Our criminal justice system isn’t listening to people, and it’s paying the price through an increasingly unreliable sense of legitimacy.
The examples trip over each other, from this excellent Police Foundation blog of a year ago about Gen Z views of policing, to the campaign to allow victims to read out their own Personal Statement in court in Northern Ireland. Even in England and Wales, where the Victim Personal Statement is supposed to be better embedded, the Victims’ Commissioner for England and Wales wrote just two weeks ago ‘I am concerned victims are coming under undue pressure to sanitise their statements‘. Even when we do invite people’s input, we don’t really want to hear it.
It would be convenient to ascribe this to a lack of resources, but this has been a persistent problem with policing and our other criminal justice bodies, in good financial times and bad.
I’ve just completed work with (Lord) David Anderson on his ‘Lessons for Prevent’ review, commissioned by the Prime Minister and Home Secretary in the wake of the Southport attacks last summer. In the review, there is a call for ‘enhanced insight’, with a specific suggestion that young people – whose peers are now the most likely subjects of Prevent – are given methods to discuss and feed in their views about the programme and the issues facing their age group. There have in the past been a couple of attempts to do this, but they have been set aside without being replaced (see sections 4.16 and 6.43 of the review). The review also concluded that parents – of both young people and older adults – have a significant role to play in Prevent cases. Though these are usually ‘pre crime’, the opportunities to develop links with parents lie largely with the police, as well as with children’s and adult’s social care (see also 6.43).
When I left the Home Office, and before I joined SafeLives, I worked in Delhi for the charity Breakthrough India. I was astonished to see the methods and levels of engagement there with criminal justice issues. At one event I went to in a rural part of Haryana state, people arrived to take part on tractors, or on foot having walked a significant distance. They had heard about the event on community radio and wanted urgently to take part in the discussion and immersive theatre Breakthrough was facilitating. At another event schoolchildren, including hundreds of boys, talked eagerly with male activists who were open about their previous use of violence in their marriages.
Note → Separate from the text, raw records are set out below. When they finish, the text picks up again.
(** [tree_detach] and [free] of the first child, after its own tree is gone. *)
Lemma reset_detach `{Platform} w d t ts n :
  NoDup (nodes (Rose d (t :: ts))) -> children (w_heap w) d (map root_of (t :: ts)) ->
  w_heap w !! d = Some n -> clean n -> Forall (tree_ok (w_heap w)) ts ->
  exists h n', (tree_detach (Some (root_of t));; free (Some (root_of t))) w = Ok tt (set_w_heap h w) /\
    tree_ok h (Rose d ts) /\ h !! d = Some n' /\ reset_node n' = reset_node n /\ h !! root_of t = None /\
    (forall q, q ∉ nodes (Rose d ts) -> q <> root_of t -> h !! q = w_heap w !! q).
Proof.
  intros Hnd Hch Hn Hcl Hts. apply nodes_split in Hnd as (_ & N2 & Hdt & Hdisj & _).
  set (p := root_of t) in *. pose proof (root_in_nodes t) as Hpt. fold p in Hpt.
  assert (Hpd : p <> d) by (by intros <-). assert (Hpts : p ∉ flat_map nodes ts) by (by apply Hdisj).
  destruct (tree_detach_spec w d [] (map root_of ts) p Hch) as (h1 & E1 & Hch1 & [R1 R2] & np & Hp & _).
  destruct (R2 d n Hn) as (n' & Hn' & Hsd & Hrn & _). specialize (Hrn eq_refl).
  exists (delete p h1), n'. split.
  { rewrite (bind_ok _ _ _ _ _ E1). unfold free.
    by rewrite (bind_ok _ _ _ _ _ (deref_ok p np (set_w_heap h1 w) Hp)). }
  assert (Hsub : forall q, q ∈ map root_of ts -> q <> p). { intros q Hq%roots_in_nodes ->. done. }
  cbn [nodes] in N2. apply NoDup_cons in N2 as [Hdts N2]. split_and!.
  - apply (Tree_ok _ _ _ n'); [| by rewrite lookup_delete_ne | by eapply same_data_clean |].
    + destruct Hch1 as [N (m & Hm & Hmc) Hs]. split; [done | exists m; by rewrite lookup_delete_ne |].
      eapply segment_frame; [| exact Hs]. intros q Hq. apply lookup_delete_ne. by apply not_eq_sym, Hsub.
    + rewrite Forall_forall in Hts |- *. intros t' Ht'.
      assert (Hin : forall q, q ∈ nodes t' -> q ∈ flat_map nodes ts) by (intros q; by apply nodes_in).
      apply (tree_ok_frame (length (nodes t')) (w_heap w)); [done | | by apply Hts | |].
      * by eapply nodes_nodup.
      * intros q Hq Hqr. rewrite lookup_delete_ne by (intros ->; apply Hpts, Hin, Hq). apply R1.
        intros [-> | [-> | Hq']%elem_of_cons]%elem_of_cons; [by apply Hdts, Hin | by apply Hpts, Hin |].
        apply list_elem_of_fmap in Hq' as (t2 & -> & Ht2). by eapply Hqr, (nodes_root ts t' t2).
      * intros m Hm. destruct (R2 _ _ Hm) as (m' & Hm' & Hsm & _ & Hcm). exists m'.
        rewrite lookup_delete_ne by (intros E; apply Hpts; rewrite E; apply Hin, root_in_nodes).
        split_and!; [done | done |]. apply Hcm. intros E. apply Hdts. rewrite <- E. apply Hin, root_in_nodes.
  - by rewrite lookup_delete_ne.
  - unfold reset_node. by rewrite Hrn.
  - apply lookup_delete_eq.
  - intros q Hq Hqp. rewrite lookup_delete_ne by done. apply R1.
    intros [-> | [-> | Hq']%elem_of_cons]%elem_of_cons; [apply Hq; left | done |].
    apply Hq. right. by apply roots_in_nodes.
Qed.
This is a stark contrast, and of course heightened engagement sometimes comes from a more comprehensive lack of justice, or formal channels for feedback. However, the willingness and urgency people showed to have these conversations made me feel both ashamed and inspired.
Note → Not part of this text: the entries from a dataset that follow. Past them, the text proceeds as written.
(* ===== verification/LookupSpec.v ===== *)
(** * LookupSpec: what a path names (libexfat/lookup.c)

    The tree of nodes as an invariant, references as a quantity that a call takes
    and gives back, and the meaning of a path: looking it up ends on every medium,
    finds the node that the path names, and holds one reference to it. *)

From Stdlib Require Import ZArith Lia.
From stdpp Require Import base numbers list gmap.
From S2P Require Import Prelude Bytes Monad Ondisk State Utf Bitmap Geometry Cluster FileIO Utils ExfatTime Entries EntriesSpec DirTerm NodeTree TreeSpec TreeReset Lookup.

#[local] Open Scope Z_scope.

(** ** The tree of nodes *)

(** What the code counts on in a node. *)
Record node_ok (n : exfat_node) : Prop := {
  no_below : below64 n;
  no_offset : 0 <= n_entry_offset n;
  no_continuations : 0 <= n_continuations n;
  no_references : 0 <= n_references n;
  no_uncached : n_is_cached n = false -> n_child n = None;
  no_cached : n_is_cached n = true -> is_dir n = true;
  no_unlinked : n_is_unlinked n = true -> n_parent n = None
}.

(** The way from a node up to a node without parent. *)
Inductive ancestry (h : heap) : ptr -> list ptr -> Prop :=
| ancestry_top p n : h !! p = Some n -> n_parent n = None -> ancestry h p [p]
| ancestry_up p n d l : h !! p = Some n -> n_parent n = Some d -> ancestry h d l -> p ∉ l -> ancestry h p (p :: l).

(** Every node has the list of its children, which is empty unless it was read; it is
    in the list of its parent, no node is above itself, and a node without parent is the
    last one of its list. *)
Record forest (w : world) : Prop := {
  fo_fresh : forall q, is_Some (w_heap w !! q) -> (q < w_fresh w)%N;
  fo_cluster : 0 < CLUSTER_SIZE (ef_sb (w_ef w));
  fo_root : exists r n, w_root w = Some r /\ w_heap w !! r = Some n /\
    n_parent n = None /\ is_dir n = true /\ n_is_unlinked n = false;
  fo_node : forall p n, w_heap w !! p = Some n -> node_ok n;
  fo_list : forall p, is_Some (w_heap w !! p) -> exists l, children (w_heap w) p l;
  fo_parent : forall p n d, w_heap w !! p = Some n -> n_parent n = Some d ->
    exists l, children (w_heap w) d l /\ p ∈ l;
  fo_ancestry : forall p, is_Some (w_heap w !! p) -> exists l, ancestry (w_heap w) p l;
  fo_next : forall p n, w_heap w !! p = Some n -> n_parent n = None -> n_next n = None
}.

(** The references to a node. *)
Definition refs (w : world) (q : ptr) : Z :=
  match w_heap w !! q with Some n => n_references n | None => 0 end.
A former colleague at SafeLives decried the move of the last few years to ‘safe spaces’, advocating instead for ‘strong spaces’, in which institutions and individuals hear something uncomfortable, can sit with it, and then truly engage with it and act on it. Everyone who participates in such a space is given agency and responsibility. It’s a nerve-wracking prospect, fraught with the kind of spontaneity we’re taught in big institutions to distrust. However, I believe it’s one which would make us all less afraid in the long run, and close the increasing gap between professionals and the public they serve.